++++ Information

(** X21: whatever the scale of a photo was (0 included, which the handler
    reads as 1) and whatever [delta] is, [updatePhotoScale] leaves the photo
    with a scale between 0.5 and 2.5. *)
Theorem updatePhotoScale_always_in_range
    (s : State) (id : string) (delta : Q) (n : nat) (p : Framed) :
  nth_error (dispensedPhotos s) n = Some p ->
  FramedPhotoData.id p = id ->
  exists p',
    nth_error (dispensedPhotos (updatePhotoScale id delta s)) n = Some p' /\
    (0.5 <= FramedPhotoData.scale p' <= 2.5)%Q /\
    ((FramedPhotoData.scale p == 0)%Q ->
     (FramedPhotoData.scale p' == clamp (1 + delta) 0.5 2.5)%Q).
Proof.
  intros Hn Hid. exists (withScale p (rescaled p delta)).
  rewrite nth_error_updatePhotoScale, Hn. cbn [option_map].
  rewrite Hid, String.eqb_refl. cbn [withScale FramedPhotoData.scale].
  split; [reflexivity | ]. split; [apply rescaled_in_range | ].
  intros H0. unfold rescaled, orElse.
  apply Qeq_bool_iff in H0. rewrite H0.
  apply max_min_is_clamp. lra.
Qed.

End WholeRuns.

(** * Further concrete runs *)

Section MoreRuns.
Import App View Sample.

Local Abbreviation run := (App.steps canvasDim toDataURL initialConfig).

Lemma caption_inside_band_instance :
  let img := {| Framer.width := 800; Framer.height := 400 |} in
  let l := Framer.layout 600 in
  let y := (Framer.padding l + Framer.photoHeight l
            + (Framer.frameHeight l
               - (Framer.padding l + Framer.photoHeight l)) / 2
            + inject_Z (Qfloor (600 * 0.1)) * 0.1)%Q in
  In (Framer.FillText "A" (600 / 2) y
        (Framer.frameWidth l - Framer.padding l * 2))
     (Framer.draw canvasDim img "A" 600) /\
  (y == 657)%Q /\
  (552 <= y <= 750)%Q.
Proof.
  cbv zeta.
  assert (Hin :
    In (Framer.FillText "A" (600 / 2)
          (Framer.padding (Framer.layout 600)
           + Framer.photoHeight (Framer.layout 600)
           + (Framer.frameHeight (Framer.layout 600)
              - (Framer.padding (Framer.layout 600)
                 + Framer.photoHeight (Framer.layout 600))) / 2
           + inject_Z (Qfloor (600 * 0.1)) * 0.1)%Q
          (Framer.frameWidth (Framer.layout 600)
           - Framer.padding (Framer.layout 600) * 2))
       (Framer.draw canvasDim
          {| Framer.width := 800; Framer.height := 400 |} "A" 600)).
  { vm_compute. do 14 right. left. reflexivity. }
  split; [exact Hin | ]. split; [reflexivity | ].
  destruct (caption_inside_band canvasDim _ "A" 600 _ _ _
              ltac:(lra) Hin) as (_ & _ & _ & Hy).
  split; [ | apply Hy].
  eapply Qle_trans; [ | apply Hy]. vm_compute. discriminate.
Defined.
(** * export-ignore-rules.py: paginated fetch of issue exceptions and export

    A shallow embedding of [src/exceptions/export/export-ignore-rules.py].
    The script pages through a REST endpoint with [requests], accumulates
    the records found under the ['exceptions'] field and writes them to
    [paginated_results.json] or [paginated_results.csv].

    The Python values that reach the script are the ones [response.json()]
    builds; the interpreter's own operations on them ([in], indexing,
    truthiness, [list.extend]) are written out with the exceptions they
    raise.  The remote server is a parameter of the development.  The
    library calls the script makes ([argparse], [csv], [json], [print],
    [int]) follow CPython 3.11; standard output and the files are UTF-8 text
    streams with strict error handling. *)

From Stdlib Require Import ZArith Ascii String SpecFloat.
From stdpp Require Import base strings list gmap pretty.

Local Open Scope Z_scope.
#[local] Set Warnings "-register-all".
Local Open Scope string_scope.
Local Open Scope list_scope.

(** ** Strings *)

(** A Python [str] is held as the bytes of its UTF-8 encoding, a lone
    surrogate (which a [str] may hold) as the three bytes the codec gives it
    under [surrogatepass].  Equality and the substring test on the bytes are
    those on the characters. *)

(** A continuation byte of a character of several bytes. *)
Definition continuation (b : ascii) : bool :=
  let n := nat_of_ascii b in
  ((128 <=? n) && (n <=? 191))%nat.

(** The characters of a string, each as a string of its own. *)
Definition continues (s : string) : bool :=
  match s with
  | String b _ => continuation b
  | "" => false
  end.

Fixpoint chars (s : string) : list string :=
  match s with
  | "" => []
  | String b s' =>
      match chars s' with
      | c :: cs =>
          if continues s' then String b c :: cs else String b "" :: c :: cs
      | [] => [String b ""]
      end
  end.

(** The code point of a character given by its bytes. *)
Definition code_point (c : string) : N :=
  match N_of_ascii <$> list_ascii_of_string c with
  | [b] => b
  | [b1; b2] => (b1 - 192) * 64 + (b2 - 128)
  | [b1; b2; b3] => (b1 - 224) * 4096 + (b2 - 128) * 64 + (b3 - 128)
  | [b1; b2; b3; b4] =>
      (b1 - 240) * 262144 + (b2 - 128) * 4096 + (b3 - 128) * 64 + (b4 - 128)
  | _ => 0
  end%N.

(** Whether the strict UTF-8 codec encodes the string: it holds no
    surrogate, whose bytes start with 237 followed by 160 or more. *)
Fixpoint encodable (s : string) : bool :=
  match s with
  | "" => true
  | String b s' =>
      match s' with
      | String b' _ => negb ((nat_of_ascii b =? 237) && (160 <=? nat_of_ascii b'))%nat
      | "" => true
      end
      && encodable s'
  end.

(** A string of ASCII characters only. *)
Fixpoint plain (s : string) : bool :=
  match s with
  | "" => true
  | String b s' => (nat_of_ascii b <? 128)%nat && plain s'
  end.

(** ** Python values *)

(** What [json.loads] produces: [None], [bool], [int], [float] (an IEEE
    binary64, kept as [spec_float]), [str], [list], and [dict] with string
    keys in insertion order. *)
Inductive value :=
  | VNone
  | VBool (b : bool)
  | VInt (n : Z)
  | VFloat (x : spec_float)
  | VStr (s : string)
  | VList (l : list value)
  | VDict (d : list (string * value)).

(** The exceptions the script can meet. *)
Inductive exn :=
  | TypeError
  | IndexError
  | KeyError
  | AttributeError
  | ValueError
  | JSONDecodeError
  | RequestException
  | UnicodeEncodeError
  | SystemExit (code : Z).

(** [bool(v)]: the truth value Python gives to [v]. *)
Definition truthy (v : value) : bool :=
  match v with
  | VNone => false
  | VBool b => b
  | VInt n => negb (n =? 0)%Z
  | VFloat (S754_zero _) => false
  | VFloat _ => true
  | VStr "" => false
  | VStr _ => true
  | VList [] => false
  | VList _ => true
  | VDict [] => false
  | VDict _ => true
  end.

(** [d.get(key)] on a dict held as an association list. *)
Fixpoint dict_get (key : string) (d : list (string * value)) : option value :=
  match d with
  | [] => None
  | (k, v) :: d' => if String.eqb k key then Some v else dict_get key d'
  end.

Definition dict_keys (d : list (string * value)) : list string := d.*1.

(** [sub in s] on strings. *)
Fixpoint substring_of (sub s : string) : bool :=
  String.prefix sub s ||
  match s with
  | "" => false
  | String _ s' => substring_of sub s'
  end.

(** [str(n)] for an [int]. *)
Definition str (n : Z) : string := pretty n.

(** What [argparse] can store for an option of the script: a [str], an
    [int], or the empty list it stores for an explicit [--] (see
    [parse_known_args]).  These are the values [main] has for the category,
    the count and the output format. *)
Inductive arg :=
  | Text (s : string)
  | Number (n : Z)
  | Empty_list.

Coercion Text : string >-> arg.
Coercion Number : Z >-> arg.

(** [str(a)], the text [str.format] puts in a field. *)
Definition render (a : arg) : string :=
  match a with
  | Text s => s
  | Number n => str n
  | Empty_list => "[]"
  end.

(** [a == s] for a string [s]. *)
Definition is_text (s : string) (a : arg) : bool :=
  match a with
  | Text t => String.eqb t s
  | _ => false
  end.

(** ** [str.format] *)

(** Keyword arguments, each already rendered as text. *)
Fixpoint kw_get (name : string) (kw : list (string * string)) : option string :=
  match kw with
  | [] => None
  | (k, text) :: kw' => if String.eqb k name then Some text else kw_get name kw'
  end.

Definition on_ok {A B} (f : A → B) (r : exn + A) : exn + B :=
  match r with
  | inl e => inl e
  | inr a => inr (f a)
  end.

(** The fragment of [str.format] with keyword arguments that the script
    uses: named fields [{name}] without conversion or format specification,
    each replaced by the text of the keyword argument; an unknown field is a
    [KeyError], an unbalanced brace a [ValueError].  Brace escapes are not
    modelled. *)
Fixpoint format_go (kw : list (string * string)) (field : option string)
    (template : string) : exn + string :=
  match template, field with
  | "", None => inr ""
  | "", Some _ => inl ValueError
  | String c rest, None =>
      if Ascii.eqb c "{"%char then format_go kw (Some "") rest
      else if Ascii.eqb c "}"%char then inl ValueError
      else on_ok (String c) (format_go kw None rest)
  | String c rest, Some name =>
      if Ascii.eqb c "}"%char then
        match kw_get name kw with
        | Some text => on_ok (String.app text) (format_go kw None rest)
        | None => inl KeyError
        end
      else format_go kw (Some (name +:+ String c "")) rest
  end.

Definition format (template : string) (kw : list (string * string)) : exn + string :=
  format_go kw None template.

(** ** The world the script runs in *)

(** An HTTP GET as [requests.get(url, headers=headers)] sends it. *)
Record request := Request {
  req_url : string;
  req_headers : list (string * string)
}.

(** A response: its status code and what [response.json()] gives, [None]
    when the body is not JSON. *)
Record response := Response {
  status_code : Z;
  json : option value
}.

(** What a GET comes back with: a response, or a transport failure
    (connection error, timeout) that [requests] raises. *)
Inductive reply :=
  | Replied (r : response)
  | Failed.

(** What is printed on standard output: [print(v)] of a value, [print(s)]
    of a line of text the script builds, or the help text of the argument
    parser. *)
Inductive printed :=
  | Show (v : value)
  | Line (s : string)
  | Usage.

(** What has been written to an open file, in order: [json.dump] of a value
    with its indentation, and the rows a [csv] writer has written, each with
    its cells before the dialect renders them. *)
Inductive chunk :=
  | Json_text (v : value) (indent : Z)
  | Csv_row (cells : list value).

Record world := World {
  sent : list request;
  stdout : list printed;
  files : gmap string (list chunk)
}.

Definition initial (fs : gmap string (list chunk)) : world :=
  World [] [] fs.

(** ** Computations *)

(** How a computation ends: it returns, it raises, or it is still running
    when the fuel of a [while True] is used up. *)
Inductive outcome (A : Type) :=
  | Returns (a : A)
  | Raises (e : exn)
  | Running.
Arguments Returns {A} a.
Arguments Raises {A} e.
Arguments Running {A}.

Definition M (A : Type) : Type := world → outcome A * world.

#[export] Instance M_ret : MRet M := λ A a w, (Returns a, w).
#[export] Instance M_bind : MBind M := λ A B f m w,
  match m w with
  | (Returns a, w') => f a w'
  | (Raises e, w') => (Raises e, w')
  | (Running, w') => (Running, w')
  end.

Definition raise {A} (e : exn) : M A := λ w, (Raises e, w).
Definition running {A} : M A := λ w, (Running, w).

Definition lift {A} (r : exn + A) : M A :=
  match r with
  | inl e => raise e
  | inr a => mret a
  end.

(** Whether standard output can encode what is printed.  A string is
    printed as it is; any other value is printed by its [repr], which
    escapes what the codec could not encode. *)
Definition printable (o : printed) : bool :=
  match o with
  | Show (VStr s) | Line s => encodable s
  | Show _ | Usage => true
  end.

(** [print(...)]: nothing is printed when the text cannot be encoded. *)
Definition print (o : printed) : M unit := λ w,
  if printable o
  then (Returns (), World (sent w) (stdout w ++ [o]) (files w))
  else (Raises UnicodeEncodeError, w).
(** Two runs of the outer loop on the same storage give the same signal and
    stop at the same point. *)
Lemma for_paths_same_point format paths w w' :
  same_disk w w' →
  (for_paths format paths w).1.1 = (for_paths format paths w').1.1
  ∧ same_point (for_paths format paths w).1.2 (for_paths format paths w').1.2
  ∧ same_disk (for_paths format paths w).2 (for_paths format paths w').2.
Proof.
  revert w w'. induction paths as [|path rest IH]; intros w w' Hd; [done|].
  destruct (xopen_read_cases path w) as [(e & He)|(key & content & Hh)].
  - destruct (He w (same_disk_refl w)) as (w1 & Hx & Hd1).
    destruct (He w' Hd) as (w1' & Hx' & Hd1').
    cbn [for_paths]. rewrite Hx, Hx'. split_and!; [done..|].
    apply same_disk_sym in Hd1.
    eapply same_disk_trans; [exact Hd1|]. by eapply same_disk_trans.
  - pose proof (holds_same_disk _ _ _ _ _ Hd Hh) as Hh'.
    rewrite (for_paths_holds _ _ _ _ _ _ Hh), (for_paths_holds _ _ _ _ _ _ Hh').
    cbv zeta.
    destruct (seqio_parse content format) as [e|[sequences tail]]; [done|].
    destruct sequences as [|sequence pending]; cbn [for_sequences]; [|done].
    destruct tail as [e|]; [done|]. by apply IH.
Qed.

Lemma gen_next_same_point g g' w w' :
  same_disk w w' → same_point g g' →
  (gen_next g w).1.1 = (gen_next g' w').1.1
  ∧ same_point (gen_next g w).1.2 (gen_next g' w').1.2
  ∧ same_disk (gen_next g w).2 (gen_next g' w').2.
Proof.
  intros Hd Hg.
  destruct g as [paths format|h pending tail rest format|],
           g' as [paths' format'|h' pending' tail' rest' format'|];
    try done; cbn [gen_next].
  - destruct Hg as [<- <-].
    destruct (normalize_paths paths) as [e|paths1]; [done|].
    destruct (py_iter paths1) as [e|items]; [done|].
    by apply for_paths_same_point.
  - destruct Hg as (<- & <- & <- & <-).
    destruct pending as [|sequence pending]; cbn [for_sequences]; [|done].
    destruct tail as [e|]; [done|]. by apply for_paths_same_point.
Qed.

Lemma consume_same_point fuel g g' w w' :
  same_disk w w' → same_point g g' →
  (consume fuel g w).1 = (consume fuel g' w').1.
Proof.
  revert g g' w w'. induction fuel as [|fuel IH]; intros g g' w w' Hd Hg;
    [done|].
  rewrite !consume_S.
  destruct (gen_next_same_point g g' w w' Hd Hg) as (Hsig & Hg1 & Hd1).
  destruct (gen_next g w) as [[sig g1] w1], (gen_next g' w') as [[sig' g1'] w1'].
  simpl in *. subst sig'. destruct sig as [sequence| |e]; simpl; [|done..].
  specialize (IH g1 g1' w1 w1' Hd1 Hg1).
  destruct (consume fuel g1 w1) as [[l fin] gw],
           (consume fuel g1' w1') as [[l' fin'] gw'].
  simpl in *. by injection IH as -> ->.
Qed.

++++++++

§ **Prompt**
In your answer, include only the lines above starting at the line that holds "then format_go kw" and ending at the line that holds "text) (format_go kw None rest)", copied exactly.

§ **Answer**
      if Ascii.eqb c "{"%char then format_go kw (Some "") rest
      else if Ascii.eqb c "}"%char then inl ValueError
      else on_ok (String c) (format_go kw None rest)
  | String c rest, Some name =>
      if Ascii.eqb c "}"%char then
        match kw_get name kw with
        | Some text => on_ok (String.app text) (format_go kw None rest)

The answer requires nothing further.